Trombosit agregasyon ve sekresyonundaki artışlar trombozun ortaya çıkmasını kolaylaştıran faktörler arasında sayılabilir. Bazı malignensilerde lupus inhibitörü ve antikardiyolipinlerin trombotik riski artırdığı gözlenmiştir.

İmmobilizasyon, uzun süreli yatak istirahati ve tümör kitlesinin damara basısı kanserli hastalarda sık olarak görülen durumlar olup, venöz staza yol açar. Bu da pıhtılaşmayı kolaylaştırıcı bir faktördür.

Plazma protein anormalliği ve şekilli elemanların artması kan akımını yavaşlatan nedenlerdir. Waldenström makroglobulinemisi, hipervizkositeye yol açan klasik örnek olarak bilinir. IgG ve IgA miyeloma da vizkosite artışına neden olabilir. Bu hastalıklarda trombotik diyatez görülse de kanama daha sıktır. Polisitemia veradaki artmış eritrosit hacmi plazma hücre diskrazilerinden farklı olarak çok daha fazla arteriyel ve venöz tromboza yol açar.
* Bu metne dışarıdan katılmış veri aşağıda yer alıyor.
(* ===== verification/Types.v ===== *)
(** * Cache keys and the admission policy

    The key type of every component ([CacheKey], concurrency_stats.rs), what
    the write path derives from a key (block kind, routing slot, initial
    hotness: builder_and_gc.rs) and the tiering policy's admission decision
    ([CacheTieringPolicy::decide], storage_config.rs). *)

From Stdlib Require Import Ascii.
From S2P Require Import Prelude.

(** ** Keys *)

Record CacheKey := mkKey {
  shard_id : Z;
  record_key : string;
  namespace : string;
  selector : string
}.

#[global] Instance CacheKey_eq_dec : EqDecision CacheKey.
Proof. solve_decision. Defined.

#[global] Instance CacheKey_countable : Countable CacheKey.
Proof.
  apply (inj_countable'
    (fun k => (shard_id k, record_key k, namespace k, selector k))
    (fun '(a, b, c, d) => mkKey a b c d)).
  by intros [].
Defined.

(** [CacheKey::empty], the key released arena nodes are given. *)
Definition empty_key : CacheKey := mkKey 0 "" "" "".

(** The derived [Ord]: fields in declaration order, strings bytewise. *)
Definition CacheKey_cmp (a b : CacheKey) : comparison :=
  match Z.compare (shard_id a) (shard_id b) with
  | Eq => match String.compare (record_key a) (record_key b) with
          | Eq => match String.compare (namespace a) (namespace b) with
                  | Eq => String.compare (selector a) (selector b)
                  | c => c
                  end
          | c => c
          end
  | c => c
  end.

Definition key_ltb (a b : CacheKey) : bool :=
  match CacheKey_cmp a b with Lt => true | _ => false end.

(** [CacheKey::string]. *)
Definition key_string (shard : Z) (key : string) : CacheKey :=
  mkKey shard key "string" "value".

(** ** What a key says about its entry *)

Inductive CacheBlockKind := Page | Object | Index | Oplog | Other.
#[global] Instance CacheBlockKind_eq_dec : EqDecision CacheBlockKind.
Proof. solve_decision. Defined.

Definition infer_block_kind (key : CacheKey) : CacheBlockKind :=
  let ns := namespace key in
  if String.eqb ns "page" then Page
  else if String.eqb ns "index" then Index
  else if String.eqb ns "oplog" then Oplog
  else if (String.eqb ns "string" || String.eqb ns "hash"
           || String.eqb ns "set" || String.eqb ns "feature")%bool then Object
  else Other.

Definition initial_hotness (block_kind : CacheBlockKind) (block_bytes : Z) : Z :=
  match block_kind with
  | Page => 2
  | Index => 3
  | Oplog => 1
  | Object => if block_bytes <=? 4096 then 2 else 1
  | Other => 0
  end.

(** [str::strip_prefix]. *)
Fixpoint strip_prefix (p s : string) : option string :=
  match p, s with
  | EmptyString, _ => Some s
  | String a p', String b s' => if Ascii.eqb a b then strip_prefix p' s' else None
  | String _ _, EmptyString => None
  end.

(** [str::split_once] at a one-byte delimiter. *)
Fixpoint split_once (sep : ascii) (s : string) : option (string * string) :=
  match s with
  | EmptyString => None
  | String c s' =>
      if Ascii.eqb c sep then Some (EmptyString, s')
      else match split_once sep s' with
           | Some (a, b) => Some (String c a, b)
           | None => None
           end
  end.

Definition digit_value (c : ascii) : option Z :=
  let n := Z.of_nat (nat_of_ascii c) in
  if ((48 <=? n) && (n <=? 57))%bool then Some (n - 48) else None.

(** [str::parse::<u32>]: an optional plus sign, at least one digit, an error
    on any other byte and on overflow. *)
Fixpoint parse_digits (acc : Z) (s : string) : option Z :=
  match s with
  | EmptyString => Some acc
  | String c s' =>
      match digit_value c with
      | Some d => let acc' := acc * 10 + d in
                  if acc' <=? u32_max then parse_digits acc' s' else None
      | None => None
      end
  end.

Definition parse_u32 (s : string) : option Z :=
  match s with
  | EmptyString => None
  | String "+" EmptyString => None
  | String "+" s' => parse_digits 0 s'
  | _ => parse_digits 0 s
  end.

Definition extract_routing_slot (key : CacheKey) : option Z :=
  match strip_prefix "slot-" (selector key) with
  | Some suffix =>
      match split_once ":" suffix with
      | Some (slot, _) => parse_u32 slot
      | None => None
      end
  | None => None
  end.

Example extract_slot_7 :
  extract_routing_slot (mkKey 0 "segment-1" "page" "slot-7:gen-2:0:4096") = Some 7.
Proof. reflexivity. Qed.
Example extract_slot_none :
  extract_routing_slot (mkKey 0 "k" "string" "value") = None.
Proof. reflexivity. Qed.

(** ** Admission *)

Inductive CacheDataPlacement := SideBySide | Tiered.
#[global] Instance CacheDataPlacement_eq_dec : EqDecision CacheDataPlacement.
Proof. solve_decision. Defined.

Inductive CacheAdmissionReason :=
| HotPage | HotObject | WarmSlot | PersistentMemory | LargeColdBlock | Oversize
| MemoryOnly.
#[global] Instance CacheAdmissionReason_eq_dec : EqDecision CacheAdmissionReason.
Proof. solve_decision. Defined.

Record CacheAdmissionRequest := mkRequest {
  rq_block_kind : CacheBlockKind;
  rq_shard_id : Z;
  rq_routing_slot : option Z;
  rq_block_bytes : Z;
  rq_hotness : Z;
  rq_pinned : bool
}.

Record CacheTieringPolicy := mkPolicy {
  tp_memory_capacity_bytes : Z;
  tp_pmem_capacity_bytes : Z;
  tp_ssd_capacity_bytes : Z;
  data_placement : CacheDataPlacement;
  data_placement_threshold_bytes : Z;
  memory_hotness_threshold : Z;
  pmem_admit_hotness_threshold : Z;
  ssd_admit_hotness_threshold : Z;
  max_memory_block_bytes : Z;
  max_pmem_block_bytes : Z;
  max_ssd_block_bytes : Z;
  ssd_write_through : bool
}.

(** [CacheTieringPolicy::default]. *)
Definition default_tiering_policy : CacheTieringPolicy := {|
  tp_memory_capacity_bytes := 64 * 1024 * 1024;
  tp_pmem_capacity_bytes := 512 * 1024 * 1024;
  tp_ssd_capacity_bytes := 16 * 1024 * 1024 * 1024;
  data_placement := Tiered;
  data_placement_threshold_bytes := 1024 * 1024;
  memory_hotness_threshold := 8;
  pmem_admit_hotness_threshold := 4;
  ssd_admit_hotness_threshold := 2;
  max_memory_block_bytes := 1024 * 1024;
  max_pmem_block_bytes := 4 * 1024 * 1024;
  max_ssd_block_bytes := 16 * 1024 * 1024;
  ssd_write_through := true
|}.

Record CacheAdmissionDecision := mkDecision {
  tier : CacheTier;
  reason : CacheAdmissionReason;
  admit_memory : bool;
  admit_pmem : bool;
  admit_ssd : bool
}.

(** The reason a block admitted to memory is given. *)
Definition hot_reason (kind : CacheBlockKind) : CacheAdmissionReason :=
  match kind with Page => HotPage | _ => HotObject end.

Definition policy_decide (p : CacheTieringPolicy) (r : CacheAdmissionRequest)
    : CacheAdmissionDecision :=
  let ssd_enabled := 0 <? tp_ssd_capacity_bytes p in
  let n := rq_block_bytes r in
  if (ssd_enabled && ((max_ssd_block_bytes p <? n) || (tp_ssd_capacity_bytes p <? n)))%bool
  then mkDecision Reject Oversize false false false
  else if (bool_decide (data_placement p = SideBySide)
           && ((0 <? tp_pmem_capacity_bytes p)
               && (data_placement_threshold_bytes p <? n)
               && (n <=? max_pmem_block_bytes p)
               && (n <=? tp_pmem_capacity_bytes p)))%bool
  then mkDecision Pmem PersistentMemory false true ssd_enabled
  else if (bool_decide (data_placement p = SideBySide)
           && ((n <=? max_memory_block_bytes p) && (n <=? tp_memory_capacity_bytes p)))%bool
  then mkDecision Memory (hot_reason (rq_block_kind r)) true false ssd_enabled
  else if (rq_pinned r
           || ((memory_hotness_threshold p <=? rq_hotness r)
               && (n <=? max_memory_block_bytes p)
               && (n <=? tp_memory_capacity_bytes p)))%bool
  then mkDecision Memory (hot_reason (rq_block_kind r)) true true ssd_enabled
  else if ((0 <? tp_pmem_capacity_bytes p)
           && (pmem_admit_hotness_threshold p <=? rq_hotness r)
           && (n <=? max_pmem_block_bytes p)
           && (n <=? tp_pmem_capacity_bytes p))%bool
  then mkDecision Pmem PersistentMemory false true ssd_enabled
  else if (ssd_enabled
           && bool_decide (is_Some (rq_routing_slot r))
           && (ssd_admit_hotness_threshold p <=? rq_hotness r)
           && (n <=? max_ssd_block_bytes p))%bool
  then mkDecision Ssd WarmSlot false false true
  else if (ssd_enabled
           && ((max_memory_block_bytes p <? n)
               || (ssd_admit_hotness_threshold p <=? rq_hotness r)))%bool
  then mkDecision Ssd LargeColdBlock false false true
  else mkDecision Memory MemoryOnly true false false.

(** ** What an admission decision promises *)

Section decide_facts.
Context (p : CacheTieringPolicy) (r : CacheAdmissionRequest).
Let d := policy_decide p r.

Ltac unfold_decide := unfold d, policy_decide; repeat case_if; simpl; zbool.

Lemma decide_ssd_enabled : admit_ssd d = true -> 0 < tp_ssd_capacity_bytes p.
Proof. unfold_decide; intros; zbool; try done; by apply Z.ltb_lt. Qed.

Lemma decide_ssd_fits :
  admit_ssd d = true ->
  rq_block_bytes r <= max_ssd_block_bytes p /\
  rq_block_bytes r <= tp_ssd_capacity_bytes p.
Proof.
  unfold d, policy_decide.
  destruct (0 <? tp_ssd_capacity_bytes p) eqn:Hssd; cbn [andb];
    [|repeat case_if; simpl; intros; try done;
      match goal with H : (_ && _)%bool = true |- _ => by rewrite ?andb_false_l in H end].
  destruct ((max_ssd_block_bytes p <? rq_block_bytes r)
            || (tp_ssd_capacity_bytes p <? rq_block_bytes r))%bool eqn:Hbig; [done|].
  zbool. intros _. lia.
Qed.

(** The tier named by the decision is a tier the decision admits to, and
    only an oversize value is rejected everywhere. *)
Definition decision_coherent : Prop :=
  match tier d with
  | Memory => admit_memory d = true
  | Pmem => admit_pmem d = true /\ admit_memory d = false
  | Ssd => admit_ssd d = true /\ admit_memory d = false /\ admit_pmem d = false
  | Reject => reason d = Oversize /\ admit_memory d = false /\
              admit_pmem d = false /\ admit_ssd d = false
  end.

Lemma decide_coherent : decision_coherent.
Proof. unfold decision_coherent; unfold_decide; tauto. Qed.

Lemma decide_pmem_fits :
  tier d = Pmem ->
  rq_block_bytes r <= max_pmem_block_bytes p /\
  rq_block_bytes r <= tp_pmem_capacity_bytes p /\ 0 < tp_pmem_capacity_bytes p.
Proof. unfold_decide; intros; zbool; try done; lia. Qed.
End decide_facts.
Daha önce sözü edilen lökostaz sendromunda, lökositler kapillerlerde toplanarak hipervizkositeye ve trombuslara neden olurlar.

Sonuçta kansere bağlı trombozun, koagulasyon ve fibrinoliz arasındaki dengenin oldukça kompleks bir şekilde bozulmasından ortaya çıktığı düşünülmektedir. Kanserde fibrinojen ve faktör V, VII, VIII, IX ve XI düzeyleri artmış bulunur. Trombosit katabolizması hızlanmıştır. Protein C, S ve antitrombin III azalmıştır. Doğrudan trombin üretimi oluşmuştur.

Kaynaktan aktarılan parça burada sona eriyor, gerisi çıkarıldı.